I go across the room and sit by her, taking one of her liver spotted hands in mine. Her fingernails are painted a stunning red. She is the thin woman in the pictures. She has a lot of wrinkles now and the right side of her face is slack-maybe from a stroke, but it’s her.


I don’t know why but thoughts pour out as if from an overturned pitcher. I imagine that, since it’s clear that she remembers me, we might have a chance here. I project us to my small house for our own celebrations. Scenarios abound of us sitting on the front porch sipping tea or something stronger, going for walks and the like. I’m lost in this sort of revisionist future when the door opens and a nurse enters the room.

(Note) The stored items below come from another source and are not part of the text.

(* ===== verification/Append.v ===== *)
(** The follower's side of AppendEntries: bounds and term checks, duplicate
    detection, pruning of the log, storing the entry, advancing the commit
    index, and the reply ([src/raft_server.c]). *)
From stdpp Require Import base tactics list gmap.
From Stdlib Require Import ZArith Lia Strings.Byte.
From S2P Require Import Prelude RaftTypes World Net WriteSupp Entry Log Election.
Local Open Scope Z_scope.
Local Open Scope raft_scope.

Section append.
Context `{NC : NiovaCore} {B A : Type} {BE : Backend B}.
Local Abbreviation M := (M (world B A)).

(** raft_server_entry_header_read_by_store() whose failure is fatal. *)
Definition header_read_or_fatal (idx : raft_entry_idx_t) : M raft_entry_header :=
  let! r := raft_server_entry_header_read_by_store idx in
  fatal_if (negb (r.1 =? 0)) ;;;
  lift_option r.2.

Definition raft_server_append_entry_check_already_stored
    (raerq : raft_append_entries_request_msg) : M bool :=
  let! ri := ri_get id in
  assert_ (raft_instance_is_follower ri) ;;;
  if raerqm_entry_out_of_range raerq then ret false
  else
    assert_ (RAFT_MIN_APPEND_ENTRY_IDX <=? raerqm_prev_log_index raerq) ;;;
    let! raft_current_idx := raft_server_get_current_raft_entry_index RI_NEHDR_UNSYNC in
    let leaders_next_idx_for_me := raerqm_prev_log_index raerq + 1 in
    assert_ (leaders_next_idx_for_me <=? raft_current_idx) ;;;
    let! same_term :=
      if 0 <? raerqm_log_term raerq then
        let! reh := header_read_or_fatal leaders_next_idx_for_me in
        if negb (reh_term reh =? raerqm_log_term raerq) then ret false
        else
          fatal_if (negb (raerqm_entry_out_of_range raerq)
                    && negb (raerqm_this_idx_crc raerq =? reh_crc reh)
                    && negb (raerqm_heartbeat_msg raerq)) ;;;
          ret true
      else ret true in
    if negb same_term then ret false
    else
      when (0 <=? raerqm_prev_log_index raerq)
        (let! reh := header_read_or_fatal (raerqm_prev_log_index raerq) in
         fatal_if (negb (reh_term reh =? raerqm_prev_log_term raerq)) ;;;
         fatal_if (negb (raerqm_prev_idx_crc raerq =? reh_crc reh))) ;;;
      ret true.

(** The header of the entry at [idx] becomes the newest one. *)
Definition prune_to (idx : raft_entry_idx_t) : M unit :=
  let! reh := header_read_or_fatal idx in
  raft_instance_update_newest_entry_hdr reh RI_NEHDR_ALL true.

Definition raft_server_append_entry_log_prune_if_needed
    (raerq : raft_append_entries_request_msg) : M unit :=
  let! ri := ri_get id in
  assert_ (raft_instance_is_follower ri) ;;;
  assert_ (RAFT_MIN_APPEND_ENTRY_IDX <=? raerqm_prev_log_index raerq) ;;;
  let raft_entry_idx_prune := raerqm_prev_log_index raerq + 1 in
  let! rc := raft_server_backend_sync in
  fatal_if (negb (rc =? 0)) ;;;
  let! ri := ri_get id in
  fatal_if ((raft_entry_idx_prune <=? ri_commit_idx ri)
            || (raft_entry_idx_prune <=? rla_idx (ri_last_applied ri))) ;;;
  when (0 <=? raerqm_prev_log_index raerq) (prune_to (raerqm_prev_log_index raerq)) ;;;
  raft_server_log_truncate.

(** The return code and [*reh]. *)
Definition raft_server_follower_index_ahead_of_leader
    (raerq : raft_append_entries_request_msg) : M (Z * raft_entry_header) :=
  let! stored := raft_server_append_entry_check_already_stored raerq in
  let! rc :=
    if stored then ret (- EALREADY)
    else
      raft_server_append_entry_log_prune_if_needed raerq ;;;
      let! unsynced := raft_server_has_unsynced_entries in
      assert_ (negb unsynced) ;;;
      ret 0 in
  let! reh := raft_instance_get_newest_header RI_NEHDR_SYNC in
  ret (rc, reh).

Definition raft_server_append_entry_request_bounds_check
    (raerq : raft_append_entries_request_msg) (ri : raft_instance) : Z :=
  if negb (raerqm_prev_log_index raerq =? RAFT_ENTRY_IDX_ANY)
     && (raerqm_prev_log_index raerq <? raerqm_lowest_index raerq) then - EBADR
  else if raerqm_prev_log_index raerq <? ri_lowest_idx ri then - EBADR
  else if raerqm_entry_out_of_range raerq then - EBADR
  else 0.

Definition raft_server_append_entry_log_prepare_and_check
    (raerq : raft_append_entries_request_msg) : M Z :=
  let! rc := ri_get (raft_server_append_entry_request_bounds_check raerq) in
  if negb (rc =? 0) then ret rc
  else
    let! reh := raft_instance_get_newest_header RI_NEHDR_UNSYNC in
    let! r := if raerqm_prev_log_index raerq <? reh_index reh
              then raft_server_follower_index_ahead_of_leader raerq
              else ret (0, reh) in
    if negb (r.1 =? 0) then ret r.1
    else
      let reh := r.2 in
      assert_ (reh_index reh <=? raerqm_prev_log_index raerq) ;;;
      ret (if reh_index reh <? raerqm_prev_log_index raerq then - ERANGE
           else if negb (reh_term reh =? raerqm_prev_log_term raerq) then - EEXIST
           else 0).

Definition raft_server_process_append_entries_term_check_ops (sender_csn : uuid)
    (raerq : raft_append_entries_request_msg) : M Z :=
  let! ri := ri_get id in
  let my_term := rlh_term (ri_log_hdr ri) in
  let leader_term := raerqm_leader_term raerq in
  if leader_term <? my_term then ret (- ESTALE)
  else
    (if (my_term <=? leader_term)
        && (raft_instance_is_candidate ri || raft_instance_is_candidate_prevote ri)
     then raft_server_becomes_follower leader_term sender_csn
            RAFT_BFRSN_STALE_TERM_WHILE_CANDIDATE
     else if (my_term <? leader_term) && raft_instance_is_leader ri
     then raft_server_becomes_follower leader_term sender_csn
            RAFT_BFRSN_STALE_TERM_WHILE_LEADER
     else if (my_term <? leader_term) && raft_instance_is_follower ri
     then raft_server_try_update_log_header_null_voted_for_peer leader_term
     else ret tt) ;;;
    raft_server_set_leader_csn sender_csn ;;;
    ret 0.

Definition raft_server_write_new_entry_from_leader
    (raerq : raft_append_entries_request_msg) : M unit :=
  let! ri := ri_get id in
  assert_ (raft_instance_is_follower ri) ;;;
  if raerqm_heartbeat_msg raerq then ret tt
  else
    let! unsync_hdr := raft_instance_get_newest_header RI_NEHDR_UNSYNC in
    assert_ (0 <? raerqm_log_term raerq) ;;;
    assert_ (raerqm_prev_log_term raerq <=? raerqm_log_term raerq) ;;;
    assert_ (reh_term unsync_hdr <=? raerqm_log_term raerq) ;;;
    let num_entries := u8 (raerqm_num_entries raerq) in
    assert_ (raerqm_entries_sz raerq <=? RAFT_ENTRY_MAX_DATA_SIZE ri) ;;;
    assert_ (reh_index unsync_hdr =? raerqm_prev_log_index raerq) ;;;
    let opts := if raerqm_leader_change_marker raerq
                then RAFT_WR_ENTRY_OPT_LEADER_CHANGE_MARKER
                else RAFT_WR_ENTRY_OPT_NONE in
    when (raerqm_leader_change_marker raerq) (assert_ (num_entries =? 1)) ;;;
    raft_server_write_next_entry (raerqm_log_term raerq) (Some (raerqm_entries raerq))
      (raerqm_size_arr raerq) num_entries opts None.

Definition raft_server_process_append_entries_request_prep_reply
    (raerq : raft_append_entries_request_msg)
    (stale_term non_matching_prev_term update_sli : bool) (rc : Z) : M raft_rpc_msg :=
  let! current_idx := raft_server_get_current_raft_entry_index RI_NEHDR_SYNC in
  ri_get (fun ri =>
    raft_server_set_uuids_in_rpc_msg ri RAFT_RPC_MSG_TYPE_APPEND_ENTRIES_REPLY
      (rrm_append_entries_reply
         {| raerpm_leader_term := rlh_term (ri_log_hdr ri);
            raerpm_prev_log_index := raerqm_prev_log_index raerq;
            raerpm_synced_log_index :=
              if (rc =? 0) || non_matching_prev_term then current_idx
              else RAFT_ENTRY_IDX_ANY;
            raerpm_heartbeat_msg := raerqm_heartbeat_msg raerq;
            raerpm_err_stale_term := stale_term;
            raerpm_err_non_matching_prev_term := non_matching_prev_term;
            raerpm_newly_initialized_peer := current_idx =? RAFT_ENTRY_IDX_ANY;
            raerpm_update_sli := update_sli |})).

Definition raft_server_process_append_entries_request_validity_check
    (ri : raft_instance) (raerq : raft_append_entries_request_msg) : Z :=
  if (raerqm_prev_log_index raerq <? RAFT_MIN_APPEND_ENTRY_IDX)
     || (RAFT_ENTRY_MAX_DATA_SIZE ri <? raerqm_entries_sz raerq)
  then - EINVAL else 0.

Definition raft_server_advance_commit_idx (new_commit_idx : Z) : M unit :=
  let! ri := ri_get id in
  if ri_commit_idx ri <? new_commit_idx then
    let! synced := raft_server_get_current_raft_entry_index RI_NEHDR_SYNC in
    when (new_commit_idx <=? synced)
      (ri_upd (fun ri => ri <| ri_commit_idx := new_commit_idx |>) ;;;
       RAFT_NET_EVP_NOTIFY_NO_FAIL RAFT_EVP_SM_APPLY)
  else ret tt.

Definition raft_server_append_entry_reply_send
    (raerq : raft_append_entries_request_msg) (sender_csn : uuid)
    (stale_term non_matching_prev_term update_sli : bool) (ae_rc : Z) : M unit :=
  let! rreply_msg := raft_server_process_append_entries_request_prep_reply raerq
                       stale_term non_matching_prev_term update_sli ae_rc in
  let! rc := raft_server_send_msg sender_csn rreply_msg in
  fatal_if (negb (rc =? 0)).

Definition raft_server_init_recovery_handle (rrm : raft_rpc_msg)
    (raerq : raft_append_entries_request_msg) : M unit :=
  let! now := env_get env_realtime in
  ri_upd (fun ri => ri <| ri_recovery_handle ::= fun rrh =>
    rrh <| rrh_peer_uuid := rrm_sender_id rrm |>
        <| rrh_peer_db_uuid := rrm_db_id rrm |>
        <| rrh_peer_chkpt_idx := raerqm_chkpt_index raerq |>
        <| rrh_chkpt_size := -1 |> <| rrh_remaining := -1 |>
        <| rrh_from_recovery_marker := false |> <| rrh_start := now |> |>).

Definition raft_server_process_bulk_recovery_check (rrm : raft_rpc_msg)
    (raerq : raft_append_entries_request_msg) : M Z :=
  let! my_current_idx := raft_server_get_current_raft_entry_index RI_NEHDR_UNSYNC in
  let! enter := if raerqm_entry_out_of_range raerq then ret true
                else FAULT_INJECT raft_force_bulk_recovery in
  if enter then
    if raerqm_lowest_index raerq <=? my_current_idx then ret (- EAGAIN)
    else
      ri_upd (fun ri => ri <| ri_needs_bulk_recovery := true |>) ;;;
      raft_server_init_recovery_handle rrm raerq ;;;
      ret (- ERANGE)
  else ret 0.

(** What the switch on the result of the log check decides: the result, the
    ignore-AE fault, and non_matching_prev_term. *)
Definition append_entries_store (raerq : raft_append_entries_request_msg) :
  M (Z * bool * bool) :=
  let! rc := raft_server_append_entry_log_prepare_and_check raerq in
  if rc =? 0 then
    let! ignore :=
      if negb (raerqm_heartbeat_msg raerq) then
        let! fi := FAULT_INJECT raft_follower_ignores_AE in
        when (negb fi) (raft_server_write_new_entry_from_leader raerq) ;;;
        ret fi
      else ret false in
    raft_server_advance_commit_idx (raerqm_commit_index raerq) ;;;
    ret (rc, ignore, false)
  else if rc =? - EBADR then ret (rc, false, false)
  else if rc =? - EALREADY then
    let! synced := raft_server_get_current_raft_entry_index RI_NEHDR_SYNC in
    raft_server_advance_commit_idx (Z.min (raerqm_commit_index raerq) synced) ;;;
    ret (rc, false, false)
  else ret (rc, false, true).

Definition raft_server_process_append_entries_request (sender_csn : uuid)
    (rrm : raft_rpc_msg) (raerq : raft_append_entries_request_msg) : M unit :=
  assert_ (sender_csn =? rrm_sender_id rrm) ;;;
  let! ri := ri_get id in
  if negb (raft_server_process_append_entries_request_validity_check ri raerq =? 0)
  then ret tt
  else
    let! rc := raft_server_process_bulk_recovery_check rrm raerq in
    if negb (rc =? 0) && negb (rc =? - EAGAIN) then ret tt
    else
      let update_sli := rc =? - EAGAIN in
      let! rc := raft_server_process_append_entries_term_check_ops sender_csn raerq in
      let stale_term := negb (rc =? 0) in
      assert_ ((rc =? 0) || (rc =? - ESTALE)) ;;;
      let! r := if stale_term || update_sli then ret (rc, false, false)
                else append_entries_store raerq in
      let '(rc, fault_inject_ignore_ae, non_matching_prev_term) := r in
      when (negb fault_inject_ignore_ae)
        (raft_server_append_entry_reply_send raerq sender_csn stale_term
           non_matching_prev_term update_sli rc) ;;;
      let! leader := ri_get raft_instance_is_leader in
      when (negb stale_term && negb leader) raft_server_timerfd_settime.
End append.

And that’s when Gladys yells, “Hey kid!” and I see that she is no longer even looking at me but is totally and absolutely focused on the nurse.


To every single person who enters (including her Nearest Living Relative a few moments before) she calls out the salutation that has carried her this far, this many years: “Hey Kid!”


I watch each recipient smile at the greeting, wondering what they think, and knowing what I know.